Giacomo Badoer (19 February 1403 – 1442×1445) was a Venetian merchant known for his surviving account book, the Libro di conti.

Giacomo was born in Venice to Sebastiano and Agnesina. He had two older brothers, Gerolamo and Maffeo, and a sister, Maria. He was registered in the Balla d'Oro on 4 July 1422. In 1425, he married Maria, daughter of Moisè of the Grimani family. They had two sons: Sebastiano (1427) and Gerolamo (1428).

In 1433, Giacomo was a member of the Council of Forty. In 1434, he won the right to operate a galley trading with Alexandria through the incanto di galere (galley auction). After his wife's death, he left his sons with his brother Gerolamo and travelled to Constantinople, where he arrived on 2 September 1436. He was a witness to the renewal for five years of Venice's treaty with the Byzantine Empire on 30 November. He remained in Constantinople until 1440.
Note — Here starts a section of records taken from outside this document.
Lemma session_step_ok s s' : session_ok s → session_step s s' → session_ok s' ∧ evolves s s'.
Proof.
  intros Hs Hst. destruct Hst as [ctx payload now buf|pt iv now out|now|iv out|now].
  - destruct (receive_step_cases s ctx payload now buf Hs)
      as [->|[(Hc & ->)|[(Hh & rtt & ->)|[(Hc & ->)|(Hc & Hr & h & ->)]]]].
    + done.
    + split; [by apply inbound_ok|]. unfold record_inbound. cbn [rs_state with_last_inbound].
      destruct (bool_decide (rs_state s = Stale)); by split; cbn.
    + split; [by apply activate_ok|]. destruct (so_handshake s Hs Hh) as [Hn _].
      split; cbn; try done; [by rewrite Hn|by rewrite Hh].
    + split; [by apply close_ok|]. by split.
    + pose proof (inbound_ok now s Hs) as [H1 H2 H3 H4 H5 H6].
      split; [split; cbn; done|]. unfold record_inbound. cbn [rs_state with_last_inbound].
      destruct (bool_decide (rs_state s = Stale)); split; cbn; try done; by rewrite Hr.
  - unfold seal. destruct (negb _); [done|].
    destruct (link_encrypt _ _ _ _) as [[n|e|] out']; cbn [fst snd]; [|done..].
    split; [by apply outbound_ok|by split].
  - split; [by apply outbound_ok|by split].
  - unfold teardown. destruct (bool_decide _); [done|].
    destruct (link_encrypt _ _ _ _) as [r out']. split; [by apply close_ok|by split].
  - unfold tick. destruct (rs_state s) eqn:Hst.
    + destruct (_ <? _)%Z; [|done]. split; [by apply close_ok|]. by split; cbn.
    + destruct (_ <=? _)%Z; [|done]. split; [|by split; cbn; rewrite ?Hst].
      destruct Hs as [H1 H2 H3 H4 H5 H6]. split; cbn; try done.
      * intros _. apply H4. by left.
      * intros [?|?]; done.
    + by destruct (match rs_stale_since_ms s with Some _ => _ | None => _ end).
    + done.
Qed.

Lemma session_steps s s' : session_ok s → rtc session_step s s' → session_ok s' ∧ evolves s s'.
Proof.
  intros Hs Hst. induction Hst as [s|s s1 s' H1 _ IH]; [done|].
  destruct (session_step_ok s s1 Hs H1) as [Hs1 He1]. destruct (IH Hs1) as [Hs' He].
  split; [done|]. by etransitivity.
Qed.

Lemma initial_ok lid keys hops now :
  length lid = DESTINATION_LENGTH → session_ok (initial lid keys hops now).
Proof.
  intros Hl. split; try done.
  intros [?|?]; done.
Qed.

Lemma accept_spec k d req hops eph now proof :
  length d = DESTINATION_LENGTH →
  match accept (from_private_key k) d req hops eph now proof with
  | (Ok (s, n), proof') => n = 99 ∧ ∃ view, parse_request req = Ok view ∧
      let lid := compute_link_id d req in
      length lid = DESTINATION_LENGTH ∧
      s = initial lid (derive_link_keys eph (lr_peer_x25519_pub view) lid) hops now ∧
      proof' = proof_bytes (proof_signature k eph lid) (x_public eph) ++ drop 99 proof ∧ 99 ≤ length proof
  | (Err _, proof') => proof' = proof
  | (Panic, _) => parse_request req = Panic
  end.
Proof.
  intros Hd. unfold accept. destruct (parse_request req) as [view|e|]; [|done..].
  destruct (negb _); [done|].
  change (SignallingData.try_new MODE_AES256_CBC (Z.of_nat MTU)) with (@Ok LinkError _ endpoint_signalling).
  cbv beta iota zeta. set (lid := compute_link_id d req).
  assert (Hl : length lid = DESTINATION_LENGTH)
    by (unfold lid; rewrite link_id_eq by done; apply length_truncated_hash).
  rewrite build_link_proof_spec, endpoint_fixed by done.
  destruct (length proof <? LINK_PROOF_LEN) eqn:Hp; [done|]. bool_hyps.
  split; [done|]. exists view. by repeat (split; [done|]).
Qed.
Back in Venice in 1441, Giacomo married a daughter of Antonio Moro. This second marriage produced a daughter, Agnesina, who married Michele Malipiero di Alessandro. That same year, he was named podestà and captain of Bassano. He was still living when his successor was named in May 1442, but he was dead by 10 December 1445. The date of his death is unknown. He was buried in San Francesco della Vigna.

The Libro di conti (or Libro dei conti, 'book of accounts') is a record, in double-entry form, of Giacomo's business in Constantinople between 1436 and 1440. It is an invaluable source for commerce of Constantinople in this period. It shows that the city was mainly an entrepôt. Giacomo's annual business, which was average in scale, amounted to 126,000 hyperpyra. Although Greeks were heavily involved in trade, they provided relatively little capital. The Republic of Genoa's involvement outstripped that of Venice, while Byzantium had a trade deficit with the West.